The history of food is the history of human development. Food has shaped the landscape, culture and politics of the people. But our current food system is unsustainable and must change. Here are five foods that have shaped our world.
Foods that have shaped human history
Humans were originally hunters and gathered food. Taming animals and cultivating has created settlement communities that seek out new flavors and foods. According to the Food and Agriculture Organization of the United Nations, the food trade has shifted from domestic to global trade and is now worth $ 1.5 trillion.
But even though the value of food products traded around the world has doubled since 1995, we still live in an era of food inequality with contrasting attitudes. As 850 million people die of hunger around the world, in developed countries food has become a way of life and a political issue that demarcates social groups.
What is certain is that much of today’s food production is unsustainable and needs a complete overhaul if we are to feed an additional 2 billion people, the number of people in the world will increase over the next 30 years. coming years.
1. Meat: food 2.5 million years old
Archaeologists believe that the earliest humans ate fruits, seeds, and bark, sometimes with added meat. The earliest evidence of human use of tools to cut and process meat dates back over 2.6 million years.
The first animal domesticated for food is believed to be sheep in Southwest Asia 13,000 years ago. Goats can be domesticated about 3000 years later. Meat preservation is a skill that will soon be learned, when a serving of beef that is 2,500 years old in China was discovered to attest.
2. Cereals: the beginning of agriculture
The first humans ate seeds of wild herbs, and the cultivation of cereals is said to have started independently in different parts of the world around 12,000 years ago. Wheat is believed to be the first grain grown.
Wet rice began to be cultivated around 8,000 years ago in China and India, although wild varieties of rice were consumed long before. Agriculture was initially low yielding, but 10,000 years ago the city of Jericho was one of the first cities to thrive by growing grain.
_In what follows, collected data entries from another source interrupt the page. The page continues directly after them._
(** Running a prepared step inside [change_pin]: it stops there, or goes on with nothing sent. *)
Lemma prepared_inv {A B} (m : PM U V (result A PamResultCode)) k w (r : result B PamResultCode) w' :
  prepares m → try_bind m k w = Some (r, w') →
  (∃ e, r = Err e ∧ e ≠ PAM_SUCCESS ∧ unsent w w') ∨
  ∃ a w1, m w = Some (Ok a, w1) ∧ unsent w w1 ∧ k a w1 = Some (r, w').
Proof.
  intros [Hq Hm] (x & w1 & H1 & H2)%PM_bind_Some. pose proof (quiet_unsent _ _ _ _ Hq H1) as Hu.
  destruct x as [a|e]; [eauto 10|]. apply PM_ret_Some in H2 as [-> ->]. left. exists e.
  split_and!; [done|by intros ->; apply Hm in H1|done..].
Qed.

Lemma unsent_trans (w w1 w2 : PamWorld U V) : unsent w w1 → unsent w1 w2 → unsent w w2.
Proof. unfold unsent. intros [? ?] [? ?]. split; congruence. Qed.

(** One prepared step of a run that has sent nothing so far. *)
Ltac prepared_step Hr Hu := apply prepared_inv in Hr as [(e & -> & He & Hu')|(? & ? & _ & Hu' & Hr)];
    [left; exists e; split_and!; [done|done|by eapply unsent_trans]| |];
    [apply (unsent_trans _ _ _ Hu) in Hu'; clear Hu; rename Hu' into Hu|].

Lemma change_pin_inv c account domain w r w' :
  conv_ok → handle_ok → change_pin fuel pamh c account domain w = Some (r, w') →
  (∃ e, r = Err e ∧ e ≠ PAM_SUCCESS ∧ unsent w w') ∨
  ∃ at_ rt pin reply,
    pw_calls w' = pw_calls w ++ [(ClientRequest_PamChangeAuthToken account at_ rt pin, reply)] ∧
    get_hello_pin_min_length (config c) ≤ byte_len pin ∧ is_simple_pin (chars pin) = false ∧
    r = Ok (match reply with Ok ClientResponse_Ok => PAM_SUCCESS | _ => PAM_AUTH_ERR end).
Proof.
  intros Hc [_ Hh]. unfold change_pin. cbv zeta. intros Hr.
  assert (unsent w w) as Hu by done.
  prepared_step Hr Hu; [|apply prepares_ret; intros E; by apply Hh in E].
  prepared_step Hr Hu; [|by apply prepares_tell].
  apply prepared_inv in Hr as [(e & -> & He & Hu')|(pin & w1 & Hp & Hu' & Hr)]; [| |by apply prepares_pin].
  { left. exists e. split_and!; [done|done|by eapply unsent_trans]. }
  apply new_pin_ok in Hp as [Hp1 Hp2]. apply (unsent_trans _ _ _ Hu) in Hu'. clear Hu. rename Hu' into Hu.
  prepared_step Hr Hu; [|by apply prepares_io_check].
  prepared_step Hr Hu; [|by apply prepares_io_check].
  prepared_step Hr Hu; [|destruct (get_oidc_issuer_url _ _); [by apply prepares_oidc|by apply prepares_entra]].
  destruct (access_token _) as [at_|]; [|apply PM_ret_Some in Hr as [-> ->]; left; by exists PAM_AUTH_ERR].
  apply PM_bind_Some in Hr as (reply & w5 & Hcall & Hr). apply PM_ret_Some in Hr as [-> ->].
  apply call_inv in Hcall as [Hcall _]. right. eexists at_, _, pin, reply. destruct Hu as [Hu _].
  split_and!; [by rewrite Hcall, Hu|done..].
Qed.

(** The PIN change succeeds in exactly two ways: the preliminary check of PAM, for
    an account with a UPN, which sends nothing; or one request to the daemon, answered
    with "ok", that carries a PIN of the minimum length which is not predictable and
    the user confirmed. *)
Theorem chauthtok_success args flags w w' :
  conv_ok → handle_ok →
  sm_chauthtok fuel unit_var files pamh args flags w = Some (PAM_SUCCESS, w') →
  (Z.land flags PAM_PRELIM_CHECK ≠ 0 ∧ pw_calls w' = pw_calls w) ∨
  (Z.land flags PAM_PRELIM_CHECK = 0 ∧ ∃ c account at_ rt pin,
    pw_calls w' = pw_calls w ++ [(ClientRequest_PamChangeAuthToken account at_ rt pin, Ok ClientResponse_Ok)] ∧
    get_hello_pin_min_length (config c) ≤ byte_len pin ∧ is_simple_pin (chars pin) = false).
Proof.
  intros Hc Hh [[-> [E|E]]|(o & _ & Hr)]%hook_inv; [done..|].
  apply with_account_inv in Hr as [[_ E]|(c & a & w1 & [Hu _] & Hr)]; [done|].
  destruct (split_username a) as [[user domain]|]; [|by apply PM_ret_Some in Hr as [? _]].
  destruct (Z.eqb_spec (Z.land flags PAM_PRELIM_CHECK) 0) as [Hp|Hp]; simpl in Hr.
  - right. split; [done|]. destruct (Z.land flags PAM_UPDATE_AUTHTOK =? 0); [by apply PM_ret_Some in Hr as [? _]|].
    apply with_daemon_inv in Hr as [[_ E]|(w2 & [Hu' _] & Hr)]; [done|].
    apply PM_bind_Some in Hr as (r & w3 & Hcp & Hr). apply PM_ret_Some in Hr as [Hr ->].
    apply change_pin_inv in Hcp as [(e & -> & He & _)|(at_ & rt & pin & reply & Hcalls & Hl & Hs & ->)];
      [by subst e| |done|done].
    exists c, a, at_, rt, pin. rewrite Hcalls, Hu', Hu. split_and!; [|done|done].
    by destruct reply as [[]|].
  - apply PM_ret_Some in Hr as [_ ->]. by left.
Qed.

End theorems.

(** ** Instances and witnesses *)

#[export] Instance script_msal : MsalEnv Script := {|
  AuthInit := unit;
  passwordless _ := true;
  msal_refresh_token t := t;
  public_client_new _ _ _ u := (true, u);
  check_user_exists _ _ u := (Some tt, u);
  initiate_mfa_flow _ _ _ _ _ u :=
    (Ok {| mf_method := None; mf_fido_challenge := None; mf_fido_allow_list := None; mf_msg := "Confirm";
           mf_polling_interval := None |}, u);
  acquire_by_mfa_flow _ _ _ f u := (Ok "token", f, u);
  oidc_init _ u := (false, u);
  oidc_device_flow u := (None, u);
  oidc_serializes _ := true;
  oidc_acquire _ u := (Ok None, u);
  sleep_millis _ u := u
|}.

Definition sample_handle (rhost : option string) : PamHandle := {|
  ph_user := Ok "alice@example.com";
  ph_service := Ok (Some "sshd");
  ph_tty := Ok None;
  ph_rhost := Ok rhost;
  ph_authtok := Ok None;
  ph_conv := Ok tt;
  ph_set_item := true
|}.

Definition no_files (path : string) : option string := None.

Lemma sample_handle_ok rhost : handle_ok (sample_handle rhost).
Proof. by split. Qed.

Lemma script_conv_ok : conv_ok (U := Script).
Proof. intros st msg u u'. simpl. destruct st; try done. by destruct (pop_answer u). Qed.

(** The scripted world with any replies of the daemon. *)
Definition scripted_replies (answers : list string) (policy : DbFile (list PolicyRow)) (replies : list ClientResponse)
  : PamWorld Script (list ClientResponse) :=
  set_daemon replies (scripted answers policy []).

#[local] Instance script_tokens : TokenOps := {|
  uuid_parse_str _ := None;
  access_token t := Some t;
  bearer_token a _ := a
|}.

Notation allowed_world := (scripted_replies [] None [ClientResponse_PamStatus (Some true)]).
Definition allowed_call : Exchange :=
  (ClientRequest_PamAccountAllowed "alice@example.com", Ok (ClientResponse_PamStatus (Some true))).

Lemma allowed_runs :
  summary (acct_mgmt None no_files (sample_handle None) [] allowed_world) = Some (PAM_SUCCESS, [allowed_call]).
Proof. reflexivity. Qed.

Lemma acct_mgmt_success_iff_witness : PAM_SUCCESS = PAM_SUCCESS ↔
  ∃ account, [allowed_call] =
    [(ClientRequest_PamAccountAllowed account, Ok (ClientResponse_PamStatus (Some true)))].
Proof.
  destruct (summary_run _ _ _ allowed_runs) as (w' & Hrun & Hcalls).
  pose proof (acct_mgmt_success_iff None no_files (sample_handle None) [] allowed_world PAM_SUCCESS w' Hrun) as Hw.
  rewrite Hcalls in Hw. exact Hw.
Defined.

(** A login from 192.168.1.7 and one from 127.0.0.1. *)
Notation login_world := (scripted_replies [] None
  [ClientResponse_PamAuthenticateStepResponse PamAuthResponse_Success]).
Definition login_calls (svc : string) : list Exchange :=
  [(ClientRequest_PamAuthenticateInit "alice@example.com" svc false false, asked PamAuthResponse_Success)].

Lemma remote_runs : summary (sm_authenticate 20 None no_files (sample_handle (Some (dotted 192 168 1 7))) [] login_world)
  = Some (PAM_SUCCESS, login_calls "remote:sshd").
Proof. reflexivity. Qed.

Lemma remote_login_marked_witness : "remote:sshd" = "remote:" +:+ "sshd".
Proof.
  destruct (summary_run _ _ _ remote_runs) as (w' & Hrun & Hcalls).
  apply (remote_login_marked 20 None no_files (sample_handle (Some (dotted 192 168 1 7))) [] login_world PAM_SUCCESS
    w' 192 168 1 7 (ClientRequest_PamAuthenticateInit "alice@example.com" "remote:sshd" false false,
      asked PamAuthResponse_Success) "alice@example.com" "remote:sshd" false false (sample_handle_ok _) Hrun);
    try lia; try reflexivity.
  exists (login_calls "remote:sshd"). split; [exact Hcalls|]. apply list_elem_of_singleton. reflexivity.
Defined.

(** A PIN is asked for and kept for the keyring. *)
Definition keyring_args : list (option string) := [Some "set_authtok"].
Notation keyring_world := (scripted_replies ["582914"] None
  [ClientResponse_PamAuthenticateStepResponse PamAuthResponse_Pin;
   ClientResponse_PamAuthenticateStepResponse PamAuthResponse_Success]).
3. Spices: the globalization of flavors
No one knows when the spice trade started, but it was formed 4000 years ago with cinnamon from Sri Lanka and cinnamon from China sold by merchants in the Middle East.
Trade during the period of the Roman Empire has been described by one expert as the birth of globalization, with the advent of the Spice Route. People and ideas followed these routes until the Middle Ages, helping to shape our modern world.
4. Potatoes: the world’s leading food?
Although thought to have evolved from a poisonous tuber, the potato was first cultivated in the Peruvian Andes 10,000 years ago. After being introduced to Europe in the 1500s, it quickly spread around the world to become a global food.
China, India and Ukraine are the countries that grow the most potatoes today and they are now part of the daily diet of people around the world. It was even the source of a lasting quarrel between France and Belgium over who invented the chips.
5. The avocado: symbol of trendy gastronomy
Praised as a superfood, thanks to its high levels of healthy unsaturated fats, avocados are so valuable that armed soldiers protect Mexico’s “green gold” and criminal gangs. Think of this fruit as a lucrative commodity like opium.
Due to the popularity of buttered toast, this fruit is synonymous with hipster culture today. But environmentalists say a pack of two avocados has 850g of CO2 emissions – twice the amount of a banana.